E così ricorro spesso a diverse modalità di espressione del pensiero, quelle che non passano attraverso la precarietà della voce, quelle che imprimono sentimenti indelebili sulla carta nuda ed esigente.
Stringo tra le mie mani una tua fotografia, la quale ti ritrae scrupolosamente e mirabilmente, proprio quando fosti ragazza, proprio quando percepivi bellezza: guarda, non ti somiglio affatto.
Ma, osservando i tuoi tratti con maggiore attenzione, non posso fare a meno di scorgere innumerevoli affinità intrise di mistero.

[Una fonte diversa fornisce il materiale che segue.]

Definition accept_handshake (peer_fingerprint : Fingerprint) : M (Established * EnvelopeState) :=
  hello_env ← read_or "timed out waiting for HELLO";
  guard ← admit_m new_guard hello_env;
  match body hello_env with
  | Some (B_Hello hello) =>
      device ← lift (ok_or (Protocol "HELLO without device info") (hello_device hello));
      claimed ← lift (map_err (λ _, Protocol "HELLO fingerprint is malformed")
                        (from_hex (identity_fingerprint device)));
      if bool_decide (claimed ≠ peer_fingerprint)
      then throw (Protocol "HELLO fingerprint does not match the TLS peer certificate") else
      registry ← registry_m;
      local_info ← info_m;
      match negotiate_version (min_protocol_version hello) (max_protocol_version hello) with
      | None =>
          ack ← build_reply_m (new_factory PROTOCOL_VERSION_MAX)
            (mk_ack local_info HS_VersionUnsupported 0 [] []) (message_id hello_env);
          _ ← write_ignoring ack.1;
          throw VersionUnsupported
      | Some version =>
          let factory := new_factory version in
          status ← lookup_m peer_fingerprint;
          match status with
          | Trusted did dname granted =>
              let effective := granted_only granted (negotiate registry (hello_capabilities hello)) in
              ack ← build_reply_m factory
                (mk_ack local_info HS_Trusted version (advertised registry) []) (message_id hello_env);
              _ ← write ack.1;
              mret (mkEstablished peer_fingerprint
                      (mkDeviceInfo did dname (platform device) (identity_fingerprint device))
                      effective version,
                    mkEnvelopeState ack.2 guard)
          | Revoked =>
              treat_as_unknown ← active_m;
              if negb treat_as_unknown then
                ack ← build_reply_m factory
                  (mk_ack local_info HS_Rejected version [] []) (message_id hello_env);
                _ ← write_ignoring ack.1;
                throw NotAuthorized
              else accept_unknown factory guard peer_fingerprint device local_info registry hello
                     (message_id hello_env) version
          | Unknown =>
              accept_unknown factory guard peer_fingerprint device local_info registry hello
                (message_id hello_env) version
          end
      end
  | _ => throw (Protocol "expected HELLO as the first message")
  end.
Lemma responder_pairs fa fb tok (hb h1 h2 h3 h4 h5 h6 : HB) da (ra : CapabilityRegistry CA) tb i1 i2
    m1 m2 nonce did dn g :
  identity_fingerprint da = to_hex fa →
  lookup_peer fa hb = (Unknown, h1) → pairing_mode_active h1 = (true, h2) →
  window_holds tok fb fa h2 h3 → confirm_pairing da fa h3 = (Some true, h4) →
  (host_registry h4 : CapabilityRegistry CB) = host_registry hb →
  store_peer da fa (negotiate (host_registry hb) (advertised ra)) 1 h4 = (Ok tt, h5) →
  lookup_peer fa h5 = (Trusted did dn g, h6) →
  generate_nonce tb = Ok nonce →
  length i1 = 16%nat → length i2 = 16%nat → i1 ≠ i2 →
  let hello := hello_frame i1 m1 da ra in
  let req := request_frame i2 m2 (compute_proof tok fb fa (arr_bytes nonce)) in
  let ack := ack_frame (random_message_id (S tb)) (ms_b (S tb)) i1 (local_device_info hb)
               (host_registry hb) nonce in
  let resp := response_frame (random_message_id (S (S tb))) (ms_b (S (S tb))) i2
                (compute_confirmation tok fb fa (arr_bytes nonce)) in
  ∃ wb gd, accept_handshake ms_b fa (mkWorld (REnv <$> [hello; req]) [] hb tb []) =
    (Ok (mkEstablished fa da (granted_only g (negotiate (host_registry hb) (advertised ra))) 1,
         mkEnvelopeState (mkFactory 1 2) gd), wb) ∧
    last_sequence gd = 2 ∧ sent_of (w_log wb) = [ack; resp] ∧ w_host wb = h6.
Proof.
  intros Ia K1 P1 V1 C1 R1 S1 K2 N1 L1 L2 Hne hello req ack resp.
  destruct (admit_pair hello req L1 L2 Hne eq_refl eq_refl) as (g1 & g2 & A1 & A2 & Hg).
  exists (mkWorld [] [] h6 (S (S (S tb))) [EvRecv hello; EvLookup fa Unknown; EvActive true; EvSent ack;
    EvRecv req;
    EvVerify fa (arr_bytes nonce) (arr_bytes (compute_proof tok fb fa (arr_bytes nonce)))
      (Ok (compute_confirmation tok fb fa (arr_bytes nonce)));
    EvConfirm fa (Some true);
    EvStore fa (negotiate (host_registry hb) (advertised ra)) 1 (Ok tt); EvSent resp;
    EvLookup fa (Trusted did dn g)]), g2.
  split_and!; [|done..]. unfold accept_handshake. run_goal. rewrite A1. simpl.
  rewrite Ia, from_to_hex. simpl. rewrite bool_decide_false by (by intros []). simpl.
  rewrite K1. simpl. unfold accept_unknown. run_goal. rewrite P1. simpl. rewrite N1. simpl.
  unfold accept_pairing. run_goal. rewrite A2. simpl. rewrite V1. simpl. rewrite C1. simpl.
  change (1 `min` PROTOCOL_VERSION_MAX) with 1. rewrite R1, S1. simpl. by rewrite K2.
Qed.

(** The two ends of an honest pairing, as the responder's host lets them run. *)
Lemma honest_pairing fa fb tok (ha ha' : HA) (hb h1 h2 h3 h4 h5 h6 : HB) ta tb nonce did dn g :
  identity_fingerprint (local_device_info ha) = to_hex fa →
  identity_fingerprint (local_device_info hb) = to_hex fb →
  lookup_peer fa hb = (Unknown, h1) → pairing_mode_active h1 = (true, h2) →
  window_holds tok fb fa h2 h3 →
  confirm_pairing (local_device_info ha) fa h3 = (Some true, h4) →
  (host_registry h4 : CapabilityRegistry CB) = host_registry hb →
  let mutual_b := negotiate (host_registry hb) (advertised (host_registry ha)) in
  let mutual_a := negotiate (host_registry ha) (advertised (host_registry hb)) in
  store_peer (local_device_info ha) fa mutual_b 1 h4 = (Ok tt, h5) →
  lookup_peer fa h5 = (Trusted did dn g, h6) →
  store_peer (local_device_info hb) fb mutual_a 1 ha = (Ok tt, ha') →
  generate_nonce tb = Ok nonce →
  length (random_message_id ta) = 16%nat → length (random_message_id (S ta)) = 16%nat →
  length (random_message_id (S tb)) = 16%nat → length (random_message_id (S (S tb))) = 16%nat →
  random_message_id ta ≠ random_message_id (S ta) →
  random_message_id (S tb) ≠ random_message_id (S (S tb)) →
  ∃ hello req ack resp wa wb ea sa eb sb,
    connect_handshake ms_a fb (Some tok) (mkWorld (REnv <$> [ack; resp]) [] ha ta []) =
      (Ok (ClientEstablished ea sa), wa) ∧ sent_of (w_log wa) = [hello; req] ∧
    accept_handshake ms_b fa (mkWorld (REnv <$> [hello; req]) [] hb tb []) =
      (Ok (eb, sb), wb) ∧ sent_of (w_log wb) = [ack; resp] ∧
    est_peer ea = fb ∧ est_peer eb = fa ∧
    est_protocol_version ea = est_protocol_version eb ∧
    negotiated_capabilities eb = filter (λ c, c ∈ g) (negotiated_capabilities ea) ∧
    last_sequence (st_guard sa) = fac_sequence (st_factory sb) ∧
    last_sequence (st_guard sb) = fac_sequence (st_factory sa) ∧
    w_host wa = ha' ∧ w_host wb = h6 ∧ negotiated_capabilities ea = mutual_a.
Proof.
  intros Ia Ib L1 P1 V1 C1 R1 mb ma S1 L2 S2 N1 i1 i2 i3 i4 d1 d2.
  destruct (initiator_pairs fa fb tok ha ha' (local_device_info hb) (host_registry hb) ta
    (random_message_id (S tb)) (random_message_id (S (S tb))) (ms_b (S tb)) (ms_b (S (S tb)))
    nonce Ia Ib i3 i4 d2 S2) as (wa & ga & Ea & Ga & Sa & Wa).
  destruct (responder_pairs fa fb tok hb h1 h2 h3 h4 h5 h6 (local_device_info ha) (host_registry ha) tb
    (random_message_id ta) (random_message_id (S ta)) (ms_a ta) (ms_a (S ta))
    nonce did dn g Ia L1 P1 V1 C1 R1 S1 L2 N1 i1 i2 d1) as (wb & gb & Eb & Gb & Sb & Wb).
  do 10 eexists. split_and!; [exact Ea|exact Sa|exact Eb|exact Sb|..]; try done.
  simpl. unfold granted_only. f_equal. apply negotiate_swap.
Qed.

(** C3: honest pairing succeeds, and how far the two ends agree.  Let each side
    read exactly what the other one writes.  If the responder's window is open
    and holds the initiator's token, the human confirms and both stores
    succeed, then both handshakes return established sessions that name each
    other as the peer and have the same version, and each side's replay guard
    expects exactly the next sequence number the other side's factory will
    stamp.  On capabilities they need not agree: the initiator may use exactly
    what both registries have, and the responder uses of those only the ones
    on its record of the initiator once it has stored it. *)
Theorem honest_pairing_agrees fa fb tok (ha ha' : HA) (hb h1 h2 h3 h4 h5 h6 : HB) ta tb nonce did dn g :
  identity_fingerprint (local_device_info ha) = to_hex fa →
  identity_fingerprint (local_device_info hb) = to_hex fb →
  lookup_peer fa hb = (Unknown, h1) → pairing_mode_active h1 = (true, h2) →
  window_holds tok fb fa h2 h3 →
  confirm_pairing (local_device_info ha) fa h3 = (Some true, h4) →
  (host_registry h4 : CapabilityRegistry CB) = host_registry hb →
  let mutual_b := negotiate (host_registry hb) (advertised (host_registry ha)) in
  let mutual_a := negotiate (host_registry ha) (advertised (host_registry hb)) in
  store_peer (local_device_info ha) fa mutual_b 1 h4 = (Ok tt, h5) →
  lookup_peer fa h5 = (Trusted did dn g, h6) →
  store_peer (local_device_info hb) fb mutual_a 1 ha = (Ok tt, ha') →
  generate_nonce tb = Ok nonce →
  length (random_message_id ta) = 16%nat → length (random_message_id (S ta)) = 16%nat →
  length (random_message_id (S tb)) = 16%nat → length (random_message_id (S (S tb))) = 16%nat →
  random_message_id ta ≠ random_message_id (S ta) →
  random_message_id (S tb) ≠ random_message_id (S (S tb)) →
  ∃ hello req ack resp wa wb ea sa eb sb,
    connect_handshake ms_a fb (Some tok) (mkWorld (REnv <$> [ack; resp]) [] ha ta []) =
      (Ok (ClientEstablished ea sa), wa) ∧ sent_of (w_log wa) = [hello; req] ∧
    accept_handshake ms_b fa (mkWorld (REnv <$> [hello; req]) [] hb tb []) =
      (Ok (eb, sb), wb) ∧ sent_of (w_log wb) = [ack; resp] ∧
    est_peer ea = fb ∧ est_peer eb = fa ∧
    est_protocol_version ea = est_protocol_version eb ∧
    negotiated_capabilities eb = filter (λ c, c ∈ g) (negotiated_capabilities ea) ∧
    last_sequence (st_guard sa) = fac_sequence (st_factory sb) ∧
    last_sequence (st_guard sb) = fac_sequence (st_factory sa) ∧
    w_host wa = ha' ∧ w_host wb = h6 ∧ negotiated_capabilities ea = mutual_a.
Proof. apply honest_pairing. Qed.
End agreement.

(** *** Concrete runs *)

Section examples.
Import Concrete Demo.
(* ===== verification/Store.v ===== *)
(** * Store: the trust store ([core/src/store.rs], [core/src/secret_store.rs])

    The store keeps the local identity, the settings and one record per paired
    device, in memory and in one state document.  Its storage ([SecretStore]),
    its identity backend and the JSON codec are interfaces; the contracts they
    document are separate classes of laws, named where a theorem needs them.

    Diagnostic texts are kept as their fixed part. *)

From S2P Require Import Prelude Text Wire Deps Fingerprint Policies.
Local Open Scope Z_scope.

Definition SCHEMA_VERSION : Z := 2.
Definition DEFAULT_PORT : Z := 55432.

(** ** Records *)

Record TrustedPeer := mkPeer {
  p_device_id : str;
  p_device_name : str;
  p_platform : Z;
  fingerprint : Fingerprint;
  paired_at_unix : Z;
  granted_capabilities : gmap str bool;
  last_protocol_version : Z;
  revoked : bool;
  hidden : bool;
  clipboard_policy : ClipboardPolicy;
  notification_policy : NotificationPolicy
}.
#[export] Instance TrustedPeer_eq_dec : EqDecision TrustedPeer.
Proof. solve_decision. Defined.

Definition allows (p : TrustedPeer) (capability_id : str) : bool :=
  negb (revoked p) && default false (granted_capabilities p !! capability_id).

Definition is_listed (p : TrustedPeer) : bool := negb (hidden p).

Definition into_tombstone (p : TrustedPeer) : TrustedPeer :=
  mkPeer [] [] 0 (fingerprint p) 0 ∅ 0 true true clipboard_DENIED notification_DENIED.

Inductive HideOutcome :=
| Hidden
| NotFound
| NotRevoked
| AlreadyHidden.

Record Settings := mkSettings {
  set_device_name : str;
  listen_port : Z;
  auto_grant : list str
}.
#[export] Instance Settings_eq_dec : EqDecision Settings.
Proof. solve_decision. Defined.

Definition settings_default : Settings :=
  mkSettings (lit "OmniBridge Device") DEFAULT_PORT [lit "battery.v1"].

Inductive KeyBacking :=
| Software
| Tpm
| SecureEnclave
| Keystore (strongbox : bool).
#[export] Instance KeyBacking_eq_dec : EqDecision KeyBacking.
Proof. solve_decision. Defined.

Record StateFile := mkStateFile {
  schema_version : Z;
  sf_device_id : str;
  certificate_der_b64 : str;
  key_backing : KeyBacking;
  sf_settings : Settings;
  sf_peers : list TrustedPeer
}.

(** The parts of an identity the store reads. *)
Record Identity := mkIdentity {
  id_device_id : str;
  id_device_name : str;
  id_platform : Z;
  certificate_der : list byte;
  id_backing : KeyBacking
}.

(** ** Interfaces *)

Inductive StoreAccessError :=
| PermissionDenied (item : str) (detail : string)
| NotPrivate (item : str) (detail : string)
| IoAccess (item : str) (detail : string)
| CorruptedItem (item : str) (detail : string).

Definition StoreResult (A : Type) : Type := result A StoreAccessError.

(** [trait SecretStore], over the state [D] of the machine's storage. *)
Class SecretStore (D : Type) := {
  read_secret : str → D → StoreResult (option (list byte));
  write_secret : str → list byte → D → StoreResult unit * D;
  read_state : D → StoreResult (option (list byte));
  write_state : list byte → D → StoreResult unit * D;
  harden : D → StoreResult unit * D
}.

(** Its contract: a write that succeeds is what is read back, a write that
    fails changes nothing, the two items do not disturb each other, and
    hardening the container changes nothing that could be read. *)
Class SecretStoreLaws (D : Type) `{SecretStore D} := {
  write_state_ok : ∀ b d d', write_state b d = (Ok tt, d') →
    read_state d' = Ok (Some b) ∧ ∀ n, read_secret n d' = read_secret n d;
  write_state_err : ∀ b d e d', write_state b d = (Err e, d') →
    read_state d' = read_state d ∧ ∀ n, read_secret n d' = read_secret n d;
  write_secret_ok : ∀ n b d d', write_secret n b d = (Ok tt, d') →
    read_secret n d' = Ok (Some b) ∧ read_state d' = read_state d;
  write_secret_err : ∀ n b d e d', write_secret n b d = (Err e, d') →
    read_secret n d' = read_secret n d ∧ read_state d' = read_state d;
  harden_reads : ∀ d d', harden d = (Ok tt, d') →
    (∀ x, read_state d = Ok x → read_state d' = Ok x) ∧
    ∀ n x, read_secret n d = Ok x → read_secret n d' = Ok x
}.

Class IdentityBackend := {
  backing : KeyBacking;
  secret_name : str;
  be_create : nat → str → Z → result (Identity * list byte) Error;
  be_load : str → str → Z → list byte → list byte → result Identity Error;
  be_load_fields : ∀ did name pl cert sec i, be_load did name pl cert sec = Ok i →
    i = mkIdentity did name pl cert backing
}.

Class StateJson := {
  to_vec_pretty : StateFile → option (list byte);
  from_slice : list byte → option StateFile;
  json_roundtrip : ∀ s b, to_vec_pretty s = Some b → from_slice b = Some s
}.

(** ** The store *)

Record Store := mkStore {
  st_identity : Identity;
  st_settings : Settings;
  st_peers : gmap Fingerprint TrustedPeer
}.

(** What a look at the stored identity finds. *)
Inductive IdentityState :=
| NotCreated
| Available
| TemporarilyUnavailable (detail : string)
| HardwareUnavailable (detail : string)
| Corrupted (detail : string)
| Lost (detail : string).

Inductive Resolution :=
| Create
| Load (state_bytes secret : list byte)
| Refuse (state : IdentityState).

Section store.
Context {D : Type} `{SecretStore D} `{IdentityBackend, StateJson, DataEncoding}.

(** Access failures map to refusals; none is absence. *)
Definition refuse_access (what : string) (e : StoreAccessError) : Resolution :=
  match e with
  | NotPrivate _ detail => Refuse (Corrupted detail)
  | PermissionDenied _ _ => Refuse (Lost what)
  | IoAccess _ _ => Refuse (TemporarilyUnavailable what)
  | CorruptedItem _ _ => Refuse (Corrupted what)
  end.

Definition classify (d : D) : Resolution :=
  match read_state d, read_secret secret_name d with
  | Err e, _ => refuse_access "state.json" e
  | _, Err e => refuse_access "the identity key" e
  | Ok None, Ok None => Create
  | Ok (Some _), Ok None => Refuse (Lost "state.json describes an identity whose key material is gone")
  | Ok None, Ok (Some _) => Refuse (Lost "identity key material is present but state.json is gone")
  | Ok (Some state_bytes), Ok (Some secret) =>
      match from_slice state_bytes with
      | None => Refuse (Corrupted "state.json does not parse")
      | Some state =>
          if SCHEMA_VERSION <? schema_version state
          then Refuse (Corrupted "state.json schema is newer than supported")
          else if bool_decide (key_backing state ≠ backing)
          then Refuse (HardwareUnavailable "this identity was created with another key backing")
          else match dec BASE64 (as_bytes (certificate_der_b64 state)) with
               | None => Refuse (Corrupted "the certificate in state.json is not valid base64")
               | Some _ => Load state_bytes secret
               end
      end
  end.

Definition probe_identity (d : D) : IdentityState :=
  match classify d with
  | Create => NotCreated
  | Load _ _ => Available
  | Refuse state => state
  end.

Definition state_document (s : Store) : result (list byte) Error :=
  ok_or (StoreErr "serializing state")
    (to_vec_pretty (mkStateFile SCHEMA_VERSION (id_device_id (st_identity s))
       (enc BASE64 (certificate_der (st_identity s))) (id_backing (st_identity s))
       (st_settings s) (btree_values (st_peers s)))).

Definition store_access {A} (r : StoreResult A) : result A Error :=
  map_err (λ _, StoreErr "storage access") r.

Definition persist (s : Store) (d : D) : result unit Error * D :=
  match state_document s with
  | Err e => (Err e, d)
  | Ok bytes => let '(r, d') := write_state bytes d in (store_access r, d')
  end.

Definition initialize (tick : nat) (platform : Z) (device_name : str) (d : D) : result Store Error * D :=
  let settings := mkSettings device_name (listen_port settings_default) (auto_grant settings_default) in
  match be_create tick (set_device_name settings) platform with
  | Err e => (Err e, d)
  | Ok (provider, secret) =>
      match write_secret secret_name secret d with
      | (Err e, d1) => (store_access (Err e), d1)
      | (Ok _, d1) =>
          let store := mkStore provider settings ∅ in
          match persist store d1 with
          | (Err e, d2) => (Err e, d2)
          | (Ok _, d2) => (Ok store, d2)
          end
      end
  end.

(** A record that says hidden is read as revoked. *)
Definition read_record (p : TrustedPeer) : TrustedPeer :=
  if hidden p
  then mkPeer (p_device_id p) (p_device_name p) (p_platform p) (fingerprint p) (paired_at_unix p)
         (granted_capabilities p) (last_protocol_version p) true (hidden p)
         (clipboard_policy p) (notification_policy p)
  else p.

(** [collect] into a map: a later record with the same key replaces. *)
Definition collect_peers (l : list TrustedPeer) : gmap Fingerprint TrustedPeer :=
  foldl (λ m p, <[fingerprint p := p]> m) ∅ (read_record <$> l).

Definition load (platform : Z) (state_bytes secret : list byte) : result Store Error :=
  let? state := ok_or (StoreErr "state.json") (from_slice state_bytes) in
  let? cert := ok_or (StoreErr "certificate is not valid base64")
                 (dec BASE64 (as_bytes (certificate_der_b64 state))) in
  let? provider := be_load (sf_device_id state) (set_device_name (sf_settings state)) platform cert
                     secret in
  Ok (mkStore provider (sf_settings state) (collect_peers (sf_peers state))).

Definition open_with (tick : nat) (platform : Z) (default_device_name : str) (d : D) :
    result Store Error * D :=
  match harden d with
  | (Err e, d1) => (store_access (Err e), d1)
  | (Ok _, d1) =>
      match classify d1 with
      | Refuse _ => (Err (StoreErr "refusing to start"), d1)
      | Create => initialize tick platform default_device_name d1
      | Load state_bytes secret => (load platform state_bytes secret, d1)
      end
  end.

(** *** Queries *)

Definition listed_peers (s : Store) : list TrustedPeer :=
  filter (λ p, is_listed p = true) (btree_values (st_peers s)).
Definition revoked_listed_peers (s : Store) : list TrustedPeer :=
  filter (λ p, revoked p && is_listed p = true) (btree_values (st_peers s)).
Definition trusted_peer (s : Store) (fp : Fingerprint) : option TrustedPeer :=
  p ← st_peers s !! fp; if negb (revoked p) then Some p else None.
Definition peer_record (s : Store) (fp : Fingerprint) : option TrustedPeer := st_peers s !! fp.
Definition find_by_device_id (s : Store) (device_id : str) : option TrustedPeer :=
  find (λ p, bool_decide (p_device_id p = device_id)) (btree_values (st_peers s)).

(** *** Updates *)

Definition with_peers (m : gmap Fingerprint TrustedPeer) (s : Store) : Store :=
  mkStore (st_identity s) (st_settings s) m.

(** An operation leaves a store, a disk and an answer. *)
Definition Op (A : Type) : Type := Store → D → result A Error * Store * D.

(** [self.persist()] after the change has been made in memory. *)
Definition then_persist {A} (a : A) (s : Store) (d : D) : result A Error * Store * D :=
  match persist s d with
  | (Ok _, d') => (Ok a, s, d')
  | (Err e, d') => (Err e, s, d')
  end.

Definition add_peer (p : TrustedPeer) : Op unit := λ s d,
  then_persist tt (with_peers (<[fingerprint p := p]> (st_peers s)) s) d.

(** Mutates one record in place, if there is one. *)
Definition update_peer (f : TrustedPeer → TrustedPeer) (fp : Fingerprint) (s : Store) : Store :=
  match st_peers s !! fp with
  | Some p => with_peers (<[fp := f p]> (st_peers s)) s
  | None => s
  end.

Definition revoke_record (p : TrustedPeer) : TrustedPeer :=
  mkPeer (p_device_id p) (p_device_name p) (p_platform p) (fingerprint p) (paired_at_unix p)
    ∅ (last_protocol_version p) true (hidden p) clipboard_DENIED notification_DENIED.

Definition revoke_peer (fp : Fingerprint) : Op bool := λ s d,
  match st_peers s !! fp with
  | Some _ => then_persist true (update_peer revoke_record fp s) d
  | None => (Ok false, s, d)
  end.

(** Swaps in a new map, keeping it only if it reached the disk. *)
Definition commit (m : gmap Fingerprint TrustedPeer) : Op unit := λ s d,
  match persist (with_peers m s) d with
  | (Ok _, d') => (Ok tt, with_peers m s, d')
  | (Err e, d') => (Err e, s, d')
  end.

Definition entomb (fp : Fingerprint) (m : gmap Fingerprint TrustedPeer) : gmap Fingerprint TrustedPeer :=
  match m !! fp with
  | Some p => <[fp := into_tombstone p]> (delete fp m)
  | None => m
  end.

Definition hide_revoked_peer (fp : Fingerprint) : Op HideOutcome := λ s d,
  match st_peers s !! fp with
  | None => (Ok NotFound, s, d)
  | Some p =>
      if negb (revoked p) then (Ok NotRevoked, s, d)
      else if hidden p then (Ok AlreadyHidden, s, d)
      else match commit (entomb fp (st_peers s)) s d with
           | (Ok _, s', d') => (Ok Hidden, s', d')
           | (Err e, s', d') => (Err e, s', d')
           end
  end.

Definition hide_all_revoked_peers : Op (list Fingerprint) := λ s d,
  let targets := fingerprint <$> revoked_listed_peers s in
  match targets with
  | [] => (Ok [], s, d)
  | _ => match commit (foldl (λ m fp, entomb fp m) (st_peers s) targets) s d with
         | (Ok _, s', d') => (Ok targets, s', d')
         | (Err e, s', d') => (Err e, s', d')
         end
  end.

Definition grant_record (capability_id : str) (granted : bool) (p : TrustedPeer) : TrustedPeer :=
  mkPeer (p_device_id p) (p_device_name p) (p_platform p) (fingerprint p) (paired_at_unix p)
    (<[capability_id := granted]> (granted_capabilities p)) (last_protocol_version p) (revoked p)
    (hidden p) (clipboard_policy p) (notification_policy p).

Definition set_capability_grant (fp : Fingerprint) (capability_id : str) (granted : bool) : Op unit :=
  λ s d, then_persist tt (update_peer (grant_record capability_id granted) fp s) d.

Definition set_clipboard_policy (fp : Fingerprint) (policy : ClipboardPolicy) : Op unit :=
  λ s d, then_persist tt (update_peer (λ p,
    mkPeer (p_device_id p) (p_device_name p) (p_platform p) (fingerprint p) (paired_at_unix p)
      (granted_capabilities p) (last_protocol_version p) (revoked p) (hidden p) policy
      (notification_policy p)) fp s) d.

Definition set_notification_policy (fp : Fingerprint) (policy : NotificationPolicy) : Op unit :=
  λ s d, then_persist tt (update_peer (λ p,
    mkPeer (p_device_id p) (p_device_name p) (p_platform p) (fingerprint p) (paired_at_unix p)
      (granted_capabilities p) (last_protocol_version p) (revoked p) (hidden p)
      (clipboard_policy p) policy) fp s) d.

Definition record_protocol_version (fp : Fingerprint) (version : Z) : Op unit :=
  λ s d, then_persist tt (update_peer (λ p,
    if last_protocol_version p <? version then
      mkPeer (p_device_id p) (p_device_name p) (p_platform p) (fingerprint p) (paired_at_unix p)
        (granted_capabilities p) version (revoked p) (hidden p)
        (clipboard_policy p) (notification_policy p)
    else p) fp s) d.
End store.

Hai gli occhi che trasudano vivacità, desiderio di evasione, smania di conoscenza ed incontenibile irrequietezza.
Sì, sei proprio come me.
Metà del tuo patrimonio genetico soccombe nei miei lati oscuri in maniera latente. Tuttavia non manca una sua manifestazione puntuale ed esuberante, specie nei momenti di maggiore espressione delle azioni inaspettate.
Vorrei pensare come te, reagire a modo tuo, riuscire a cogliere il lato meravigliosamente sorprendente e positivo degli eventi, evitando di morire, tutti i santi giorni, di inetto e becero pessimismo.
Bastasse un fugace momento ogni dodici mesi per ricordarsi di te… Oh, in quanta misera negligenza affogherei!
Una festa, una sporadica occasione per celebrarti degnamente e come meriti.
Eh no, non è sufficiente. Ho bisogno di dirti costantemente che ti amo, che mi rammarico inevitabilmente per non so bene cosa, che sento che esiste sempre una pecca irriverente per cui ottenere il tuo perdono necessario, che in verità rappresento ben poco, innanzi alla magnificenza di quel che tu, contrariamente, sei stata, sei e sarai.
Hai elargito doni dal valore incommensurabile, ma ne serbo uno, uno soltanto e lo custodisco con particolare cura.
È la penna, proprio quella penna che non acquistasti mai e in nessuna bottega.
Eppure è il regalo migliore, il più significativo, di certo il più importante.
Quando nacqui tu non lo vedesti, ma recavo una cospicua dose d’inchiostro con me.
Attesi solo il tempo di comprendere come avrei potuto farne proficuamente uso. E quando seppi, quando capii, cominciai ad imbrattare di pensieri la nostra vita. Chissà se sei orgogliosa di me. Non te l’ho mai domandato e giammai lo farò.
Mi risponderesti che lo sei senz’altro, ma io ho bisogno di sentirmi dire che si deve sempre migliorare. Ne ho bisogno perché credo che sia estremamente deleterio essere schiavi dei propri deliri di onnipotenza, e personalmente desidero spiccare il volo esclusivamente in prossimità di umili sentieri.
Mia luce,
ti scrivo perché non so fare altro.
Questa è una lettera traboccante d’amore. Ho provato a dirti semplicemente che ti voglio tanto bene.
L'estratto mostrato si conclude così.